Position and Orientation

A location is often used to describe a place or area where an object is located (e.g. your location is in a certain room). A position is a more precise indicator of where an object is located (e.g. your position is at X=3 and Y=4). Similar to other positioning systems, OpenHPS uses the concepts of relative and absolute positions.

The aforementioned position descriptions such as a place, area or XY position are called absolute positions, they describe a physical point inside a known space such as the Earth or a building.

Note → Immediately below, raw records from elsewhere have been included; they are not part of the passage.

(** ** Application state *)

(** X2.  The lifespan records the start time before it touches any
    collaborator: whatever the collaborators do afterwards, even if one of
    them never completes, [app.state.start_time] holds the clock reading
    taken on entry. *)
Theorem lifespan_startup_sets_start_time (st : state W) :
  app_start_time (snd (lifespan_startup ext time_time env st)) =
    Some (fst (time_time (world st))).
Proof.
  destruct st as [w t0 tr].
  unfold lifespan_startup. unfold_monad. cbn.
  destruct (time_time w) as [t w1]. cbn.
  destruct (TRACING_AVAILABLE env && truthy _);
    destruct (init_database env); destruct (ENTERPRISE_AVAILABLE env); cbn;
    repeat ext_case_all; reflexivity.
Qed.

(** X3.  Nothing but the lifespan's startup writes [app.state.start_time]: the
    three handlers, the lifespan's shutdown and both legacy hooks leave it
    as they found it, however the collaborators behave. *)
Theorem start_time_preserved (st : state W) :
  app_start_time (snd (health_check ext time_time utcnow_isoformat env st))
  = app_start_time st
  /\ app_start_time (snd (simple_health_check utcnow_isoformat env st))
     = app_start_time st
  /\ app_start_time (snd (metrics ext time_time utcnow_isoformat env st))
     = app_start_time st
  /\ app_start_time (snd (lifespan_shutdown ext env st)) = app_start_time st
  /\ app_start_time (snd (startup_event ext env st)) = app_start_time st
  /\ app_start_time (snd (shutdown_event ext env st)) = app_start_time st.
Proof.
  destruct st as [w t0 tr]. repeat split.
  - unfold health_check. unfold_monad. cbn.
    destruct (utcnow_isoformat w) as [ts w1]. cbn.
    destruct (settings env "ENVIRONMENT") as [v|]; cbn;
      [|destruct (utcnow_isoformat w1); reflexivity].
    destruct t0 as [t0|]; cbn; destruct (ENTERPRISE_AVAILABLE env); cbn;
      repeat ext_case_all;
      try match goal with
          | |- context [match ?a with VNone => _ | _ => _ end] =>
              destruct a as [| | | | | | |d]; cbn;
              try destruct (dict_get "services" d); cbn
          end;
      reflexivity.
  - unfold simple_health_check. unfold_monad. cbn.
    destruct (settings env "ENVIRONMENT"); cbn; [|reflexivity].
    destruct (utcnow_isoformat w). cbn.
    destruct (settings env "RAILWAY_ENVIRONMENT"); reflexivity.
  - unfold metrics. unfold_monad. cbn.
    repeat ext_case_all;
      try (destruct (du_total _ =? 0); cbn;
           try (destruct (round_float _); cbn); repeat ext_case_all);
      try (destruct t0 as [t0|]; cbn; repeat ext_case_all);
      try (destruct (settings env "ENVIRONMENT") as [v|]; cbn;
           repeat ext_case_all);
      reflexivity.
  - unfold lifespan_shutdown. unfold_monad. cbn.
    destruct (ENTERPRISE_AVAILABLE env); cbn; repeat ext_case_all; reflexivity.
  - unfold startup_event. unfold_monad. cbn.
    destruct (init_database env); destruct (TRACING_AVAILABLE env);
      destruct (ENTERPRISE_AVAILABLE env);
      destruct (settings env "ENVIRONMENT") as [v|]; cbn;
      repeat ext_case_all;
      try (destruct (eq_str v "production"); cbn); reflexivity.
  - unfold shutdown_event. unfold_monad. cbn.
    destruct (ENTERPRISE_AVAILABLE env); cbn; repeat ext_case_all; reflexivity.
Qed.

(** ** More on GET /metrics *)

(** The next read returns, by [H : forall op, is_psutil op = true -> ...]. *)
Ltac read_ok H :=
  match goal with
  | |- context [ext ?op ?w] =>
      let a := fresh "a" in
      let w' := fresh "w" in
      let E := fresh "E" in
      destruct (H op eq_refl w) as (a & w' & E); rewrite E; cbn in *
  | |- context [time_time ?w] => destruct (time_time w) as [? ?]; cbn in *
  | |- context [utcnow_isoformat ?w] =>
      destruct (utcnow_isoformat w) as [? ?]; cbn in *
  end.

(** X7.  A failed read ends the collection: the failed call is the last call of
    the request, every call before it returned, and the failure is logged
    once, with its message, right after it.  The handler logs an error
    exactly when it answers with the error payload; a full snapshot is
    produced silently. *)
Theorem metrics_failure_is_last_and_logged (st : state W) :
  terminating ext ->
  exists body st' evs,
    metrics ext time_time utcnow_isoformat env st = (Ok body, st')
    /\ trace st' = trace st ++ evs
    /\ (forall op e,
           In (Call op (Raised e)) evs ->
           last_two evs =
             [Call op (Raised e);
              Log ERROR ("Metrics collection failed: " +++ str e)]
           /\ forallb returned (but_last_two evs) = true)
    /\ ((keys body = snapshot_fields /\ filter is_log evs = [])
        \/ exists e ts,
             body = [ ("error", VStr "metrics_collection_failed");
                      ("message", VStr (str e));
                      ("timestamp", VStr ts) ]
             /\ filter is_log evs =
                  [Log ERROR ("Metrics collection failed: " +++ str e)]).
Proof.
  intros Hterm. destruct st as [w t0 tr].
  unfold metrics. unfold_monad. cbn.
  repeat ext_case Hterm;
    try (destruct (du_total _ =? 0); cbn;
         try (destruct (round_float _); cbn); repeat ext_case Hterm);
    try (destruct t0 as [t0|]; cbn; repeat ext_case Hterm);
    try (destruct (settings env "ENVIRONMENT") as [v|]; cbn;
         repeat ext_case Hterm);
    (do 3 eexists; split; [reflexivity|]; split; [new_events|]; split;
     [ intros op' e' Hin; cbn in Hin;
       intuition (try discriminate);
       match goal with
       | H : Call _ _ = Call _ _ |- _ => inversion H; subst; split; reflexivity
       end
     | cbn;
       first [ left; split; reflexivity
             | right; eexists (PyError EmptyString _), _; split; reflexivity
             | right; do 2 eexists; split; reflexivity ] ]).
Qed.

(** X8.  A disk whose total size is zero makes the percentage a division by
    zero: the handler answers with the error payload carrying that message,
    and the process CPU load and thread count are never read. *)
Theorem metrics_zero_disk (st : state W) :
  (forall op, is_psutil op = true ->
              forall w, exists a w', ext op w = (Ok a, w')) ->
  (forall w d w', ext psutil_disk_usage w = (Ok d, w') -> du_total d = 0) ->
  exists ts st' evs,
    metrics ext time_time utcnow_isoformat env st =
      (Ok [ ("error", VStr "metrics_collection_failed");
            ("message", VStr "division by zero");
            ("timestamp", VStr ts) ], st')
    /\ trace st' = trace st ++ evs
    /\ calls process_cpu_percent evs = 0%nat
    /\ calls process_num_threads evs = 0%nat.
Proof.
  intros Hreads Hdisk. destruct st as [w t0 tr].
  unfold metrics. unfold_monad. cbn.
  do 3 read_ok Hreads.
  match goal with
  | E : ext psutil_disk_usage _ = (Ok ?d, _) |- _ =>
      rewrite (Hdisk _ _ _ E)
  end.
  cbn. repeat read_ok Hreads.
  do 3 eexists. split; [reflexivity|]. split; [new_events|].
  split; reflexivity.
Qed.

(** ** More on GET /health *)

Ltac health_cases H :=
  repeat ext_case H;
  try match goal with
      | |- context [match ?a with VNone => _ | _ => _ end] =>
          destruct a as [| | | | | | |?d]; cbn;
          try destruct (dict_get "services" d); cbn
      end.

(** X11.  The shape of a health report.  When the status can be built, the report
    has the five base fields followed by [database], and by [services]
    exactly when the enterprise services were imported; the database field
    is [healthy], [unhealthy] or a [not_available: ...] text; and nothing
    is logged, even when a probe fails. *)
Theorem health_report_shape (st : state W) (v : value) :
  terminating ext ->
  settings env "ENVIRONMENT" = Some v ->
  exists body st' evs,
    health_check ext time_time utcnow_isoformat env st = (Ok body, st')
    /\ trace st' = trace st ++ evs
    /\ keys body =
         report_fields ++ ["database"]
         ++ (if ENTERPRISE_AVAILABLE env then ["services"] else [])
    /\ dict_get "environment" body = Some v
    /\ (dict_get "database" body = Some (VStr "healthy")
        \/ dict_get "database" body = Some (VStr "unhealthy")
        \/ exists e,
             dict_get "database" body = Some (VStr ("not_available: " +++ str e)))
    /\ filter is_log evs = [].
Proof.
  intros Hterm Hv. destruct st as [w t0 tr].
  unfold health_check. unfold_monad. cbn.
  destruct (utcnow_isoformat w) as [ts w1]. cbn. rewrite Hv. cbn.
  destruct t0 as [t0|]; cbn; destruct (ENTERPRISE_AVAILABLE env); cbn;
    health_cases Hterm;
    (do 3 eexists; split; [reflexivity|]; split; [new_events|];
     split; [reflexivity|]; split; [reflexivity|]; split; [|reflexivity]; cbn;
     try match goal with
         | |- context [truthy ?a] => destruct (truthy a)
         end;
     eauto).
Qed.

(** X12.  Once the start time is set, the reported uptime is the clock reading
    taken right after the timestamp, minus the start time. *)
Theorem health_uptime_started (st : state W) (t0 : Q) (v : value) :
  terminating ext ->
  settings env "ENVIRONMENT" = Some v ->
  app_start_time st = Some t0 ->
  exists body st',
    health_check ext time_time utcnow_isoformat env st = (Ok body, st')
    /\ dict_get "uptime_seconds" body =
         Some (VFloat
                 (fst (time_time (snd (utcnow_isoformat (world st)))) - t0)).
Proof.
  intros Hterm Hv Ht0. destruct st as [w t0' tr]. cbn in Ht0. subst t0'.
  unfold health_check. unfold_monad. cbn.
  destruct (utcnow_isoformat w) as [ts w1]. cbn. rewrite Hv. cbn.
  destruct (time_time w1) as [t w2]. cbn.
  destruct (ENTERPRISE_AVAILABLE env); cbn;
    health_cases Hterm;
    (do 2 eexists; split; reflexivity).
Qed.

(** X13.  Of the service manager's report only the [services] entry is passed on.
    When the manager answers with a dict that has no such entry, the lookup
    fails with a [KeyError] and the field reads [error: 'services']. *)
Theorem health_services_entry (st : state W) (v : value) (d : dict) :
  terminating ext ->
  settings env "ENVIRONMENT" = Some v ->
  ENTERPRISE_AVAILABLE env = true ->
  (forall w, exists w', ext health_check_all_services w = (Ok (VDict d), w')) ->
  exists body st',
    health_check ext time_time utcnow_isoformat env st = (Ok body, st')
    /\ dict_get "services" body =
         Some (match dict_get "services" d with
               | Some services => services
               | None => VStr "error: 'services'"
               end).
Proof.
  intros Hterm Hv Hent Hsvc. destruct st as [w t0 tr].
  unfold health_check. unfold_monad. cbn.
  destruct (utcnow_isoformat w) as [ts w1]. cbn. rewrite Hv, Hent. cbn.
  destruct t0 as [t0|]; cbn;
    repeat match goal with
           | |- context [ext health_check_all_services ?w] =>
               let w' := fresh "w" in
               let E := fresh "E" in
               destruct (Hsvc w) as (w' & E); rewrite E; cbn
           | |- _ => ext_case Hterm
           end;
    destruct (dict_get "services" d); cbn;
    (do 2 eexists; split; reflexivity).
Qed.

(** ** More on the lifespan *)





(** ** What the application runs at startup and shutdown *)




End Properties.

(** ** SPA fallback *)

(** C7.  The fallback answers 404 for a path prefixed [api/], [docs] or
    [redoc]; for any other path it returns [static/index.html] when that
    file exists and answers 404 when it does not. *)
Theorem serve_spa_fallback (exists_ : string -> bool) (full_path : string) :
  (reserved full_path ->
   serve_spa exists_ full_path = HTTPException 404 "Not found")
  /\ (~ reserved full_path ->
      exists_ "static/index.html" = true ->
      serve_spa exists_ full_path = FileResponse "static/index.html")
  /\ (~ reserved full_path ->
      exists_ "static/index.html" = false ->
      serve_spa exists_ full_path = HTTPException 404 "Frontend not available").
Proof.
  assert (Hres : startswith full_path "api/" || startswith full_path "docs"
                 || startswith full_path "redoc" = true <-> reserved full_path).
  { unfold reserved. rewrite !orb_true_iff, !startswith_has_prefix. tauto. }
  unfold serve_spa.
  destruct (startswith full_path "api/" || startswith full_path "docs"
            || startswith full_path "redoc").
  - split; [intros _; reflexivity|].
    split; intros H; exfalso; apply H, Hres; reflexivity.
  - split; [intros H; apply Hres in H; discriminate|].
    split; intros _ ->; reflexivity.
Qed.

(** ** Middleware order *)

Import Pipeline.

(** C1 (amended).  Every registration puts the new middleware around the
    stack built so far, so a request goes through the stages in the reverse
    of the order in which main.py registers them: admission control is
    outermost of the four named stages and the error boundary innermost,
    followed by the enterprise, trusted-host (unless DEBUG) and CORS
    middleware before route dispatch. *)
Theorem middleware_stack_order (request : Type) (DEBUG : bool) (r : request) :
  build_middleware_stack request (app DEBUG) r =
    [ Through ServerErrorMiddleware;
      admission_control;
      multi_tenant_resolution;
      security_enhancement;
      error_boundary;
      Through EnterpriseMiddleware ]
    ++ (if DEBUG then [] else [Through TrustedHostMiddleware])
    ++ [ Through CORSMiddleware; Through ExceptionMiddleware; RouteDispatch ]
  /\ filter is_canonical_stage (build_middleware_stack request (app DEBUG) r) =
       [ admission_control; multi_tenant_resolution; security_enhancement;
         error_boundary; RouteDispatch ].
Proof.
  destruct DEBUG; split; reflexivity.
Qed.

(** C1 as stated fails: with DEBUG on, the named stages are not entered in
    the canonical order. *)
Lemma canonical_order_not_respected :
  filter is_canonical_stage (build_middleware_stack unit (app true) tt)
  <> canonical_order.
Proof.
  cbv. discriminate.
Qed.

When describing a position that uses a certain landmark to describe the position, the position is relative to this landmark. Relative positions can be expressed in distance, angle or velocity and could potentially be used to determine a more precise absolute position. In general, a relative position can not be used if the position is contained by the landmark - in that particular case you are talking about an absolute position relative to the landmark (e.g. you are in the center of a building).

Cartesian position

A cartesian position can be created using an Absolute2DPosition or Absolute3DPosition.

ts
import { Absolute2DPosition } from '@openhps/core';
 
const pos = new Absolute2DPosition(1, 2);

Geographical position

By default, geographical positions use the WGS-84 coordinate system with a latitude, longitude and elevation in meters.

ts
import { GeographicalPosition } from '@openhps/core';
 
const pos = new GeographicalPosition(50.820466, 4.392189, 9);

Geographical Coordinate System

Geographical positions can be constructed from other coordinate systems than WGS-84, but will always be stored using this coordinate system. You can find more information on available coordinate systems here.

Name Function Note
EPSG4326 GCS.EPSG4326
WGS-84 GCS.WGS84 (alias for EPSG4326)
ECEF GCS.ECEF
EPSG3857 GCS.EPSG3857 
ts
import { GeographicalPosition, Vector3, GCS } from '@openhps/core';
 
const pos = new GeographicalPosition();
pos.fromVector(new Vector3(50.820466, 4.392189, 9), GCS.WGS84);

Likewise, the toVector3() function on an AbsolutePosition accepts an optional argument for the coordinate system.

ts
import { GeographicalPosition, GCS } from '@openhps/core';
 
const pos = new GeographicalPosition(50.820466, 4.392189, 9);
pos.toVector3(GCS.ECEF);

Relative position

  • RelativeDistance: Distance to another data object.
  • RelativeRSSI: Received signal strength to another (transmitting) data object.
  • RelativeAngle: Angle to another data object.
  • RelativeVelocity: Relative velocity towards another object.
ts
import { RelativeDistance } from '@openhps/core';
 
object.addRelativePosition(new RelativeDistance("WAP_1", 10));
object.addRelativePosition(new RelativeDistance("WAP_2", 5));
object.addRelativePosition(new RelativeDistance("WAP_3", 8));

Orientation

Every absolute position can contain an orientation. The orientation is stored as a quaternion but can be initialized through euler angles or axis angles.

ts
import { Orientation, AngleUnit } from '@openhps/core';
 
const orientation = Orientation.fromEuler({
    pitch: 0,
    roll: 0,
    yaw: 90,
    unit: AngleUnit.DEGREE
});
position.orientation = orientation;

An orientation offers the same quaternion methods as Three.js. You can find more information about available methods here.

Examples

You can find an ObservableHQ notebook with examples for creating an orientation here.

Creating a Pose

A Pose is a position and orientation combined. It is represented as a 4x4 matrix.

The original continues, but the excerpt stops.